If you’re looking for a true hidden London gem, look no further. The Foundling Museum traces the history of philanthropist Thomas Coram, who returned to England from America in 1739 and was shocked to discover destitute children living on the streets of London. He set about founding the country’s first children’s charity, The Foundling Hospital, drawing on the generosity of the city’s visionary artists and composers, including Hogarth and Handel, to bring his project to life.
Today, his incredible story can be seen through a series of collections and audio tapes on display at The Foundling Museum, showcasing what life was like for the abandoned and unwanted children who lived there. Here’s all you need to know for your visit.
7 things you didn’t know about the Foundling Museum’s history
1. Many people thought the idea to be an impossible task
Thomas Coram found it hard to gain backing for his idea, because at that time, people believed that helping ‘unwanted’ children would encourage promiscuity.
2. It was one of the first institutions to combine fundraising with art
Coram’s friend, the artist William Hogarth, became a founding governor and asked his contemporaries to donate their works of art to display in the Foundling Hospital gallery, turning it into a fashionable and much visited space.
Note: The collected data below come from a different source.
(** X25.  The handlers [RemoveMember] and [DeleteTenant] on a tenant
    table with distinct ids, the failures of the store included: the
    answer is decided by the texts of the ids, the context, the tables and
    the step at which the store fails.  [RemoveMember] reads the tenant id
    before the user id; outside the platform domain it answers forbidden
    even for a tenant that does not exist; a tenant that does not exist is
    reported before a membership that does not; and a lookup of the
    tenant, a query for the membership or an update of the row that fails
    is a database error.  Once the row is marked the answer is [OK],
    whatever becomes of the removal from the domain and of the new
    default.  [DeleteTenant] answers [OK] for every tenant row with the
    id, deleted already or not, unless the lookup or the update fails,
    which is a database error.  An answer other than [OK] leaves the world
    as it was. *)
Theorem Handler_removals_decided :
  forall (f : WithFaults.StoreFaults) (now : Time) (ctx : Context)
         (id userId : string) (w : World D),
    NoDup (map tID (tenants w)) ->
    let removed := Handler.RemoveMember f now ctx id userId w in
    let deleted := Handler.DeleteTenant f now ctx id w in
    snd removed
    = match uuid_Parse id, uuid_Parse userId with
      | None, _ => BadRequest "Invalid tenant ID"
      | Some _, None => BadRequest "Invalid user ID"
      | Some tenantID, Some userID =>
          match acting ctx with
          | Some true =>
              if WithFaults.tenantGetFails f
              then DatabaseError "Failed to remove member"
              else if existsb (fun t => uuid_eqb (tID t) tenantID) (tenants w)
              then
                if WithFaults.membershipQueryFails f
                then DatabaseError "Failed to remove member"
                else if existsb (fun r => membershipOf tenantID userID r
                                          && IsZero (tuDeletedAt r))
                                (tenantUsers w)
                then
                  if WithFaults.softDeleteFails f
                  then DatabaseError "Failed to remove member"
                  else OK "Member removed successfully"
                else NotFound "Membership not found"
              else NotFound "Tenant not found"
          | _ => Forbidden "Platform domain required"
          end
      end
    /\ snd deleted
       = match uuid_Parse id with
         | None => BadRequest "Invalid tenant ID"
         | Some tenantID =>
             match acting ctx with
             | Some true =>
                 if WithFaults.tenantGetFails f
                 then DatabaseError "Failed to delete tenant"
                 else if existsb (fun t => uuid_eqb (tID t) tenantID)
                                 (tenants w)
                 then
                   if WithFaults.softDeleteFails f
                   then DatabaseError "Failed to delete tenant"
                   else OK "Tenant deleted successfully"
                 else NotFound "Tenant not found"
             | _ => Forbidden "Platform domain required"
             end
         end
    /\ ((forall msg, snd removed <> OK msg) -> fst removed = w)
    /\ ((forall msg, snd deleted <> OK msg) -> fst deleted = w).
Proof.
  intros f now ctx id userId w Hnd removed deleted. subst removed deleted.
  unfold Handler.RemoveMember, Handler.DeleteTenant.
  destruct (uuid_Parse id) as [tenantID|];
    [|repeat split; reflexivity].
  assert (Hdeleted :
            let out :=
              match WithFaults.DeleteTenant f now ctx tenantID w with
              | (w', Err err) =>
                  (w', Handler.mapTenantError "Failed to delete tenant" err)
              | (w', Ok _) => (w', OK "Tenant deleted successfully")
              end in
            snd out
            = match acting ctx with
              | Some true =>
                  if WithFaults.tenantGetFails f
                  then DatabaseError "Failed to delete tenant"
                  else if existsb (fun t => uuid_eqb (tID t) tenantID)
                                  (tenants w)
                  then
                    if WithFaults.softDeleteFails f
                    then DatabaseError "Failed to delete tenant"
                    else OK "Tenant deleted successfully"
                  else NotFound "Tenant not found"
              | _ => Forbidden "Platform domain required"
              end
            /\ ((forall msg, snd out <> OK msg) -> fst out = w)).
  { unfold WithFaults.DeleteTenant, requirePlatformDomain.
    destruct (acting ctx) as [[|]|]; [|simpl; auto|simpl; auto].
    destruct (WithFaults.tenantGetFails f) eqn:Hget.
    { rewrite (@getTenant_fails f (tenants w) tenantID Hget). simpl. auto. }
    rewrite (@getTenant_answers f (tenants w) tenantID Hget).
    pose proof (@getTenant_table (tenants w) tenantID Hnd) as Htable.
    destruct (existsb (fun t => uuid_eqb (tID t) tenantID) (tenants w)).
    - destruct Htable as [t [Ht _]]. rewrite Ht.
      destruct (WithFaults.softDeleteFails f); simpl; [auto|].
      split; [reflexivity|]. intros Hno. exfalso. exact (Hno _ eq_refl).
    - rewrite Htable. simpl. auto. }
  assert (Hremoved :
            forall userID,
            let out :=
              match WithFaults.RemoveMember f now ctx tenantID userID w with
              | (w', Err err) =>
                  (w',
                   if errors_Is err ErrPlatformDomainOnly
                   then Forbidden "Platform domain required"
                   else if errors_Is err ErrTenantNotFound
                   then NotFound "Tenant not found"
                   else if errors_Is err ErrMemberNotFound
                   then NotFound "Membership not found"
                   else DatabaseError "Failed to remove member")
              | (w', Ok _) => (w', OK "Member removed successfully")
              end in
            snd out
            = match acting ctx with
              | Some true =>
                  if WithFaults.tenantGetFails f
                  then DatabaseError "Failed to remove member"
                  else if existsb (fun t => uuid_eqb (tID t) tenantID)
                                  (tenants w)
                  then
                    if WithFaults.membershipQueryFails f
                    then DatabaseError "Failed to remove member"
                    else if existsb (fun r => membershipOf tenantID userID r
                                              && IsZero (tuDeletedAt r))
                                    (tenantUsers w)
                    then
                      if WithFaults.softDeleteFails f
                      then DatabaseError "Failed to remove member"
                      else OK "Member removed successfully"
                    else NotFound "Membership not found"
                  else NotFound "Tenant not found"
              | _ => Forbidden "Platform domain required"
              end
            /\ ((forall msg, snd out <> OK msg) -> fst out = w)).
  { intros userID. unfold WithFaults.RemoveMember, requirePlatformDomain.
    destruct (acting ctx) as [[|]|]; [|simpl; auto|simpl; auto].
    destruct (WithFaults.tenantGetFails f) eqn:Hget.
    { rewrite (@getTenant_fails f (tenants w) tenantID Hget). simpl. auto. }
    rewrite (@getTenant_answers f (tenants w) tenantID Hget).
    pose proof (@getTenant_table (tenants w) tenantID Hnd) as Htable.
    destruct (existsb (fun t => uuid_eqb (tID t) tenantID) (tenants w)).
    - destruct Htable as [t [Ht [_ Htid]]]. rewrite Ht. subst tenantID.
      destruct (WithFaults.membershipQueryFails f); [simpl; auto|].
      pose proof (First_filter_existsb
                    (fun r => membershipOf (tID t) userID r
                              && IsZero (tuDeletedAt r))
                    (tenantUsers w)) as Hfirst.
      destruct (existsb _ (tenantUsers w)).
      + destruct Hfirst as [m Hm]. rewrite Hm.
        destruct (WithFaults.softDeleteFails f); simpl; [auto|].
        split; [reflexivity|]. intros Hno. exfalso. exact (Hno _ eq_refl).
      + rewrite Hfirst. simpl. auto.
    - rewrite Htable. simpl. auto. }
  destruct (uuid_Parse userId) as [userID|].
  - destruct (Hremoved userID) as [Hr1 Hr2]. destruct Hdeleted as [Hd1 Hd2].
    repeat split; assumption.
  - destruct Hdeleted as [Hd1 Hd2]. repeat split; auto.
Qed.
Lemma GetFrameQueueRemainingCount_exact queue :
  ring_invariant queue ->
  FrameQueue.capacity queue <= MAX_FRAME_QUEUE_COUNT ->
  GetFrameQueueRemainingCount queue
  = FrameQueue.count queue - FrameQueue.readIndexShown queue.
Proof.
  intros ((Hc0 & Hc) & Hrem & Hshown) Hmax. unfold GetFrameQueueRemainingCount.
  apply wrap_int32_id. int32_small.
Qed.

Lemma pending_frames_length queue :
  ring_invariant queue ->
  length (pending_frames queue)
  = Z.to_nat (FrameQueue.count queue - FrameQueue.readIndexShown queue).
Proof.
  intros ((Hc0 & Hc) & Hrem & Hshown). unfold pending_frames.
  rewrite length_skipn, held_frames_length. lia.
Qed.

Lemma NextReadable_invariants queue :
  ring_indexed queue ->
  ring_invariant queue ->
  FrameQueue.capacity queue <= MAX_FRAME_QUEUE_COUNT ->
  0 < FrameQueue.count queue - FrameQueue.readIndexShown queue ->
  ring_indexed (NextReadable queue)
  /\ ring_invariant (NextReadable queue)
  /\ FrameQueue.capacity (NextReadable queue) <= MAX_FRAME_QUEUE_COUNT.
Proof.
  intros Hidx Hinv Hmax Hany.
  assert (Hok : ring_ok (mkRing queue false true)).
  { split; [exact Hinv|]. split; [exact Hmax|].
    split; [discriminate|intros _; exact Hany]. }
  assert (Hstep : ring_step OpNextReadable (mkRing queue false true)
                  = Some (mkRing (NextReadable queue) false false))
    by reflexivity.
  pose proof (ring_step_indexed _ _ _ Hok Hidx Hstep) as H1.
  pose proof (ring_step_ok _ _ _ Hok Hstep) as (H2 & H3 & _).
  split; [exact H1|]. split; [exact H2|exact H3].
Qed.

Lemma pending_frames_head queue :
  ring_indexed queue ->
  ring_invariant queue ->
  FrameQueue.capacity queue <= MAX_FRAME_QUEUE_COUNT ->
  0 < FrameQueue.count queue - FrameQueue.readIndexShown queue ->
  pending_frames queue
  = slot_frame queue (PeekFrameQueue queue) :: pending_frames (NextReadable queue).
Proof.
  intros Hidx Hinv Hmax Hany.
  rewrite (PeekFrameQueue_held queue Hidx Hinv Hmax Hany).
  unfold pending_frames at 1.
  rewrite (skipn_nth_cons empty_frame)
    by (rewrite held_frames_length;
        destruct Hinv as ((Hc0 & Hc) & Hrem & Hshown); lia).
  f_equal. unfold pending_frames.
  rewrite (NextReadable_held_frames queue Hidx Hinv Hmax Hany).
  destruct Hinv as ((Hc0 & Hc) & Hrem & [Hshown|Hshown]).
  - unfold NextReadable. rewrite Hshown. cbn [Z.eqb andb].
    destruct (negb (FrameQueue.keepLast queue =? 0)); cbn [andb].
    + reflexivity.
    + cbn [FrameQueue.readIndexShown]. symmetry. apply skipn_tl.
  - unfold NextReadable. rewrite Hshown.
    replace (1 =? 0) with false by reflexivity. rewrite andb_false_r.
    cbn [FrameQueue.readIndexShown]. symmetry. apply skipn_tl.
Qed.

Lemma VideoRefresh_skip_stale_run queueSerial fuel : forall queue,
  ring_indexed queue ->
  ring_invariant queue ->
  FrameQueue.capacity queue <= MAX_FRAME_QUEUE_COUNT ->
  (length (pending_frames queue) < fuel)%nat ->
  exists queue',
    VideoRefresh_skip_stale fuel queueSerial queue = Some queue'
    /\ ring_indexed queue'
    /\ ring_invariant queue'
    /\ FrameQueue.capacity queue' <= MAX_FRAME_QUEUE_COUNT
    /\ pending_frames queue' = drop_stale queueSerial (pending_frames queue).
Proof.
  induction fuel as [|fuel IH]; intros queue Hidx Hinv Hmax Hfuel; [lia|].
  cbn [VideoRefresh_skip_stale].
  rewrite (GetFrameQueueRemainingCount_exact queue Hinv Hmax).
  pose proof (pending_frames_length queue Hinv) as Hlen.
  destruct (Z.ltb_spec 0 (FrameQueue.count queue - FrameQueue.readIndexShown queue))
    as [Hany|Hnone].
  - pose proof (pending_frames_head queue Hidx Hinv Hmax Hany) as Hhead.
    rewrite Hhead. cbn [drop_stale].
    destruct (Frame.serial (slot_frame queue (PeekFrameQueue queue)) =? queueSerial).
    + cbn [negb]. exists queue. rewrite <- Hhead.
      repeat match goal with |- _ /\ _ => split end;
        try assumption; reflexivity.
    + cbn [negb].
      destruct (NextReadable_invariants queue Hidx Hinv Hmax Hany)
        as (Hidx' & Hinv' & Hmax').
      apply IH; try assumption.
      rewrite Hhead in Hfuel. cbn [length] in Hfuel. lia.
  - exists queue.
    assert (Hempty : pending_frames queue = []).
    { apply length_zero_iff_nil. rewrite Hlen. lia. }
    rewrite Hempty.
    repeat match goal with |- _ /\ _ => split end;
      try assumption; reflexivity.
Qed.

Lemma drop_stale_head serial l f r :
  drop_stale serial l = f :: r -> Frame.serial f = serial.
Proof.
  induction l as [|x l IH]; cbn [drop_stale]; [discriminate|].
  destruct (Z.eqb_spec (Frame.serial x) serial) as [E|E].
  - intros H. injection H as <- _. exact E.
  - exact IH.
Qed.
(** * Marbles chaincode: a shallow embedding of [chaincode/marbles.go]

    The ledger is reached through [shim.ChaincodeStubInterface]; the Go code
    mutates the stub, here every function takes the stub and returns the
    stub it leaves behind together with Go's [([]byte, error)] pair.
    [fmt.Println] only prints to the peer's console and is left out. *)

From Stdlib Require Import ZArith Ascii String DecimalString DecimalZ DecimalPos Lia.
From stdpp Require Import base option list gmap strings.

Open Scope Z_scope.

(** ** Go values *)

(** [[]byte] and Go strings are byte sequences; [ascii] is the 8-bit byte. *)
Definition bytes : Type := string.

(** Go's [error] built by [errors.New]: the message. *)
Definition error : Type := string.
Definition errors_New (msg : string) : error := msg.

(** [([]byte, error)]: [None] is Go's [nil] on either side. *)
Definition result : Type := option bytes * option error.

Definition dquote : ascii := "034"%char.
Definition backslash : ascii := "092"%char.
Definition quoted (s : string) : string :=
  String dquote (s +:+ String dquote EmptyString).

(** *** strconv *)

(** Go's [int] on the 64-bit platforms the peer runs on. *)
Definition intSize : Z := 64.
Definition int_in_range (n : Z) : bool :=
  (- 2 ^ (intSize - 1) <=? n) && (n <=? 2 ^ (intSize - 1) - 1).

Definition digit_of (ch : ascii) : option Z :=
  let c := Z.of_N (N_of_ascii ch) in
  if (48 <=? c) && (c <=? 57) then Some (c - 48) else None.

(** The digit loop of [strconv]: [n = n*10 + int(ch)], a syntax error on
    any byte outside ['0'..'9']. *)
Fixpoint parse_digits (s : string) (n : Z) : option Z :=
  match s with
  | EmptyString => Some n
  | String ch s' =>
      match digit_of ch with
      | Some d => parse_digits s' (n * 10 + d)
      | None => None
      end
  end.

(** A signed decimal numeral: optional ['+'] or ['-'], then at least one
    digit. No range check. *)
Definition parse_int (s : string) : option Z :=
  match s with
  | EmptyString => None
  | String c s' =>
      let neg := Ascii.eqb c "-" in
      let body := if neg || Ascii.eqb c "+" then s' else s in
      match body with
      | EmptyString => None
      | _ => option_map (fun n => if neg then - n else n) (parse_digits body 0)
      end
  end.

(** [strconv.Atoi]: [parse_int] with the range error of [int]. *)
Definition Atoi (s : string) : option Z :=
  match parse_int s with
  | Some n => if int_in_range n then Some n else None
  | None => None
  end.

(** [strconv.Itoa]: the decimal numeral, ['-'] in front of a negative one. *)
Definition Itoa (n : Z) : string := NilZero.string_of_int (Z.to_int n).

(** ** Definitions of the chaincode *)

Definition marbleIndexStr : string := "_marbleindex".
Definition openTradesStr : string := "_opentrades".
Definition ownerIndexStr : string := "_ownerindex".

Module MarblesIndex.
Record t : Type := mk { ObjectType : string; Marbles : list string }.
End MarblesIndex.

Module Marble.
Record t : Type := mk {
  ObjectType : string;
  Name : string;
  Color : string;
  Size : Z;
  Owner : string
}.
End Marble.

Module Description.
Record t : Type := mk { ObjectType : string; Color : string; Size : Z }.
End Description.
People would visit the art gallery and also see the children who lived there - and therefore be persuaded to donate some money.
3. It soon became a platform helping to promote up and coming composers’ careers
Hogarth persuaded another pal, George Frideric Handel, to perform his latest work, Messiah, at the Hospital’s chapel, in a series of benefit concerts to raise money for the cause - Messiah went on to become one of the most popular works of its time.
4. Handel left some of his Messiah score, plus other artefacts and works, to the Foundling Hospital in his will
These can still be seen on display today.
5. Art collector Gerald Coke's collection is on display today
He spent 60 years gathering books, scores, manuscripts and more relating to Handel and his contemporaries, which is now all displayed at the Foundling Museum.
6. Today the Foundling Museum is situated on the original site of the Hospital
The museum is in London’s Bloomsbury, and still retains some of the original architectural features. The Foundling Hospital continues to exist as a charity now called Coram.
7. The museum as we know it today was established in 2004
Built on the Foundling Hospital’s original site, its purpose today is to preserve and display the Foundling Hospital collection and also to look after the Gerald Coke Handel Collection.
“My 7 and 9 year old were fascinated by the stories of the children who lived in the Foundling Hospital.”